Connecticut bans personalized pricing, tightening grocery trust rules
Connecticut became the second state to bar personalized grocery pricing, and Trader Joe’s crew may need to explain why shoppers keep asking if prices follow them.

Connecticut’s new law draws a sharper line around grocery pricing: retailers cannot use personally identifiable data to customize prices for individual shoppers. Gov. Ned Lamont signed HB 5563 on June 4, making Connecticut the second state to curb so-called “surveillance pricing,” after Maryland moved first earlier in the spring.
For Trader Joe’s crew, the significance is practical. Pricing is one of the fastest ways shoppers decide whether a store feels fair, and the questions now reaching the register are more specific: Can prices change by person, app use or shopping history? Can a store charge one shopper more because of what it knows about that shopper? The new state rules are pushing those questions from theory into everyday customer service.

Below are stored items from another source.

(** With the reply waiting, one pass ends the wait. *)
Lemma pass_receives q started deadline rc k d payload :
  0 ≤ rc < u32_max → inbox k = [d] → clock k + 2 * latency < deadline →
  unpack_with_budget d (max e) = Ok (header_new NH_CTL (to e) (me e), payload) →
  parse_ctl (header_new NH_CTL (to e) (me e)) payload = Ok (CTL_ECHO_REPLY, 0, echo_body e q) →
  ∃ k', await_pass fmt_latency e q started deadline (rc, 0) k = (Ok (inr (rc + 1, 0, true)), k') ∧
        inbox k' = [].
Proof.
  intros Hrc Hbox Ht Hu Hp. pose proof (R8d.unpack_budget _ _ _ _ Hu) as Hl.
  unfold await_pass. cbv beta iota.
  rewrite ask_bind. pose proof (now_law k) as Hn1. pose proof (clock_law Now k) as Hc1.
  pose proof (frame_law Now k I) as Hb1. set (k1 := snd (net Now k)) in *. set (n1 := fst (net Now k)) in *.
  rewrite (proj2 (Z.ltb_lt n1 deadline)) by lia. cbn [negb]. cbv iota.
  rewrite ask_bind. pose proof (now_law k1) as Hn2. pose proof (clock_law Now k1) as Hc2.
  pose proof (frame_law Now k1 I) as Hb2. set (k2 := snd (net Now k1)) in *. set (n2 := fst (net Now k1)) in *.
  unfold set_read_timeout, saturating_duration_since.
  rewrite (proj2 (Z.eqb_neq (Z.max 0 (deadline - n2)) 0)) by lia.
  set (c := SetReadTimeout _ _). rewrite ask_bind. pose proof (frame_law c k2 I) as Hb3.
  unfold c at 1. rewrite timeout_law. set (k3 := snd (net c k2)) in *.
  rewrite ask_bind. destruct (recv_law (socket e) (max e + 1) k3 d []) as [Hr Hb4]; [congruence|].
  rewrite Hr. rewrite take_ge by (unfold len in Hl; lia).
  set (k4 := snd (net (RecvFrom _ _) k3)) in *.
  unfold on_datagram. rewrite (proj2 (Z.ltb_ge _ _)) by lia. rewrite bool_decide_true by done. cbn [orb negb]. cbv iota.
  rewrite Hu, Hp.
  assert (is_reply e q (header_new NH_CTL (to e) (me e)) CTL_ECHO_REPLY 0 (echo_body e q) = true) as ->.
  { unfold is_reply. by rewrite !beq_refl. }
  unfold incr. rewrite (proj2 (Z.eqb_neq _ _)) by lia. change (lift (Ok ?a) ≫= ?f) with (f a). cbv beta.
  rewrite ask_bind. rewrite print_bind.
  eexists. split; [done|]. rewrite (frame_law (Print _) _ I), (frame_law Now _ I). done.
Qed.

Lemma ping_one n q rc k :
  is_u16 q → 0 ≤ rc < u32_max → inbox k = [] →
  ∃ k', ping fmt_latency (S n) e q (rc, 0) k = (Ok (rc + 1, 0), k') ∧ inbox k' = [].
Proof.
  intros Hq Hrc Hbox. destruct (request_ok q Hq) as (p & Hreq & Hwp & Hecho).
  unfold ping, lift_err. rewrite Hreq.
  cbn [map_err]. change (lift (Ok p) ≫= ?f) with (f p). cbv beta.
  rewrite ask_bind. pose proof (now_law k) as Hn1. pose proof (clock_law Now k) as Hc1.
  pose proof (frame_law Now k I) as Hb1. set (k1 := snd (net Now k)) in *. set (n1 := fst (net Now k)) in *.
  destruct (send_law (socket e) p _ _ k1 Hwp Hecho) as (Hsend & d & Hrep & Hb2).
  pose proof (clock_law (SendTo (socket e) p (endpoint e)) k1) as Hc2.
  rewrite send_packet_bind by done. set (k2 := snd (net (SendTo _ _ _) k1)) in *.
  rewrite Hb1, Hbox in Hb2. destruct (reply_recognised _ _ _ Hrep) as (payload & Hu & Hp).
  destruct (pass_receives q n1 (n1 + timeout e) rc k2 d payload) as (k3 & Hpass & Hb3); try done; try lia.
  cbn [loop].
  unfold mbind at 1, st_bind at 1. unfold mbind at 1, st_bind at 1. rewrite Hpass.
  cbn. eexists. split; [done|done].
Qed.

Lemma pings_all n sequences rc k :
  Forall is_u16 sequences → 0 ≤ rc → rc + len sequences ≤ u32_max → inbox k = [] →
  ∃ k', pings fmt_latency (S n) e sequences (rc, 0) k = (Ok (rc + len sequences, 0), k').
Proof.
  revert rc k. induction sequences as [|q sequences IH]; intros rc k Hall Hrc Hm Hbox.
  { exists k. simpl. by rewrite Z.add_0_r. }
  apply Forall_cons_1 in Hall as [Hq Hall]. change (q :: sequences) with ([q] ++ sequences) in *.
  rewrite len_app in *. change (len [q]) with 1 in *. pose proof (len_nonneg sequences).
  destruct (ping_one n q rc k) as (k1 & Hp & Hb1); [done|lia|done|].
  destruct (IH (rc + 1) k1) as (k2 & Hps); [done|lia..|done|].
  exists k2. simpl. unfold mbind, st_bind. rewrite Hp, Hps. do 3 f_equal. lia.
Qed.
End Completes.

The legal backdrop is widening quickly. Maryland Gov. Wes Moore signed HB 895, the Protection From Predatory Pricing Act, on April 28, and the law takes effect on October 1. New York lawmakers passed the One Fair Price Act on June 4 as well, adding to a state-level crackdown on pricing models that consumer advocates say turn private data into a price tag. Connecticut’s action put it squarely in the middle of that shift.
Federal regulators have already warned that the risk is real. The Federal Trade Commission said in January 2025 that its surveillance-pricing study found companies can use details like precise location or browser history to set different prices for the same goods and services. The agency opened its probe in July 2024. Consumer Reports has said purchase histories, browsing and search histories, geolocation, IP address and device type can all feed personalized pricing systems.
Trader Joe’s has spent decades leaning the other way. The company says it is committed to “best everyday prices” and has been transforming grocery shopping since 1967. It also says it does not sell products online, offer curbside pickup or delivery, or work with third-party delivery services, a model that keeps the price conversation anchored in the store instead of an app, a loyalty profile or a delivery algorithm.
That simplicity matters for crew members because it shapes the trust conversation on the floor. Shoppers who have read about surveillance pricing, electronic shelf labels and AI-driven markups are more likely to ask whether a store is changing prices behind the scenes. Consumer Reports said some Instacart grocery prices differed by as much as 23 percent per item from one customer to the next before reporting that Instacart had stopped its AI pricing tests by April 2026. In a grocery market where that kind of spread can make headlines, Trader Joe’s one-price-for-all approach is no longer just a brand story. It is part of the public standard customers now expect.